3. Interaksi Antara Objek dan Tenaga
Komponen Penginderaan Jauh (INDERAJA) - Ketika terjadi aktivitas perekaman objek maka perlu adanya wadah atau sarana, tenaga alami ataupun buatan, alat sensor, deteksi, dan objek. Pancaran yang menuju permukaan bumi kemudian akan memantul dan direkam oleh alat sensor. Wahana yang dimaksud biasanya berbentuk balon udara, pesawat, dan satelit yang telah terpasang detector yang didalamnya terdapat sebuah alat sensor.
4. Wahana dan Sensor
Komponen Penginderaan Jauh (INDERAJA) - Sebuah alat yang biasanya berupa kendaraan dan mempunyai fungsi untuk alat penyimpanan perekamdisebut sebagai wahana. Perekam yang dimaksud mempunyai fungsi untuk merekamobjek yang ada dipermukaan bumi, bisa dilakukan ketika di angkasa maupun luar angkasa. Pada umumnya, wahana yang sering digunakan untuk penginderaan jarak jauh adalah pesawat terbang, satelit, dan balon udara. Masing-masing wahana yang digunakan mempunyai detail objek yang berbeda. Salah satu contohnya apabila menggunakan wahana pesawat maka detail objek akan bisa terus ditingkatkan, namun berbeda ketika menggunakan wahana lain. hal tersebut karena pesawat mempunyai kapasitas menjangkau ketinggian yang berbeda di tiap jenisnya.
5. Perolehan Data
Komponen Penginderaan Jauh (INDERAJA) - Pada kasus penginderaan jauh, data dapat diperoleh melalui dua cara seperti cara digital dan cara manual. Pada umumnya cara digital dilakukan dengan bantuan perangkat komputer, sedangkan cara manual dengan cara menginterpretasi data secara visual.
6. Pengguna Data
Komponen Penginderaan Jauh (INDERAJA) - Data pengidneraan jauh dapat dimanfaatkan di berbagai bidang ilmu. Semakin rinci sebuah data penginderaan maka semakin dibutuhkan oleh pengguna data. Saat ini, penginderaan jauh dengan satelit menggunakan berbagai proses diantaranya spektrum elektronik, penyinaran, pemantulan, penangkapan, dan perekaman.

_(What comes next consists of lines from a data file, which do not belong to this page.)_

(** * The claims about cupsHashData *)

(** The digest of the whole input, for an identifier of the table. *)
Lemma digest_of_provided_success B b a p n data datalen (buf : list byte) hashsize :
  In (a, (p, n)) algorithms ->
  provides b a = true ->
  0 < datalen <= Z.of_nat (length data) ->
  handed b p datalen = datalen ->
  n <= hashsize <= Z.of_nat (length buf) ->
  let input := take (Z.to_nat datalen) data in
  cupsHashData B b (Some a) (Some data) datalen (Some buf) hashsize
  = Some (Outcome n (Some (written (digest B p input) n buf)) [Digest p input]).
Proof.
  intros Hin Hprov Hdata Hwhole Hbuf input. subst input.
  rewrite <- Hwhole at 2 3.
  apply cupsHashData_digest; auto using provided_resolve.
Qed.

(** C1, as amended. For every identifier of the digest length table that the
    build has a branch for, a call with data of a length that the length
    parameter of the primitive holds and a buffer of at least the canonical
    length returns that length; the leading bytes of the buffer, as many as
    the canonical length, are those of the digest of the whole input as the
    primitive of that identifier computes it, the rest of the buffer is as
    it was, and the primitive ran once, over the input. *)
Theorem digest_of_provided_algorithm B b a p n data datalen (buf : list byte) hashsize :
  In (a, (p, n)) algorithms ->
  provides b a = true ->
  0 < datalen <= Z.of_nat (length data) ->
  handed b p datalen = datalen ->
  n <= hashsize <= Z.of_nat (length buf) ->
  let input := take (Z.to_nat datalen) data in
  exists m,
    cupsHashData B b (Some a) (Some data) datalen (Some buf) hashsize
    = Some (Outcome n (Some m) [Digest p input])
    /\ take (Z.to_nat n) m = take (Z.to_nat n) (digest B p input)
    /\ drop (Z.to_nat n) m = drop (Z.to_nat n) buf
    /\ length m = length buf.
Proof.
  intros Hin Hprov Hdata Hwhole Hbuf input. subst input.
  pose proof (table_fits a p n Hin) as Hn.
  pose proof (digest_length B p (take (Z.to_nat datalen) data)) as Hmd.
  eexists. split; [apply digest_of_provided_success; assumption|].
  split; [apply written_take; lia|].
  split; [apply written_drop; lia | apply written_length; lia].
Qed.

Lemma digest_of_provided_algorithm_witness :
  exists m,
    cupsHashData reference GnuTLS (Some "sha2-256"%string) (Some abc) 3
      (Some (repeat x2a 40)) 40
    = Some (Outcome 32 (Some m) [Digest SHA256 (take (Z.to_nat 3) abc)])
    /\ take (Z.to_nat 32) m
       = take (Z.to_nat 32) (digest reference SHA256 (take (Z.to_nat 3) abc))
    /\ drop (Z.to_nat 32) m = drop (Z.to_nat 32) (repeat x2a 40)
    /\ length m = length (repeat x2a 40).
Proof.
  apply (digest_of_provided_algorithm reference GnuTLS "sha2-256" SHA256 32
           abc 3 (repeat x2a 40) 40).
  - cbn. tauto.
  - reflexivity.
  - cbn. lia.
  - reflexivity.
  - cbn. lia.
Defined.

(** C1, as stated, fails in the build without CommonCrypto and GNU TLS: the
    identifier sha is in the table with length 20, and the call fails. *)
Lemma sha_in_bundled_build :
  In ("sha"%string, (SHA1, 20)) algorithms
  /\ cupsHashData reference Bundled (Some "sha"%string) (Some abc) 3
       (Some (repeat x00 64)) 64
     = Some (Outcome (-1) (Some (repeat x00 64)) [unknown_report]).
Proof. split; [cbn; tauto | reflexivity]. Qed.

Baca Juga : Materi Penginderaan Jauh (INDERAJA)
Komponen Penginderaan Jauh (INDERAJA) - Sensor Pada Penginderaan Jauh
Pada Komponen Penginderaan Jauh (INDERAJA), sebenarnya sensor menjadi satu bagian dengan wahana, akan tetapi untuk lebih jelasnya akan dijelaskan sendiri pada bagian ini. Sensor adalah alat yang mempunyai fungsi untuk menerima tenaga pancaran dan pantulan yang sudah direkam oleh alat detector. menurut fungsinya tadi, sensor juga bisa disebut sebagai alat perekam. Sensor, menurut jenis proses perekamanya dibagi menjadi dua jenis sensor yaitu :
- Sensor Elektronik : Sensor yang berfungsi untuk sistem penginderaan jauh non-fotografik
- Sensor Fotografik : Sensor yang menggunakan kamera.
Tertarik dengan Akuntansi ? Baca Saja Materi Akuntansi Tingkat Perkuliahan Hanya di : catatanilmupenaku.blogspot.com
Komponen Penginderaan Jauh (INDERAJA) - Nah, mungkin sekian dulu dari kami dan selamat belajar tentang Komponen Penginderaan Jauh (INDERAJA).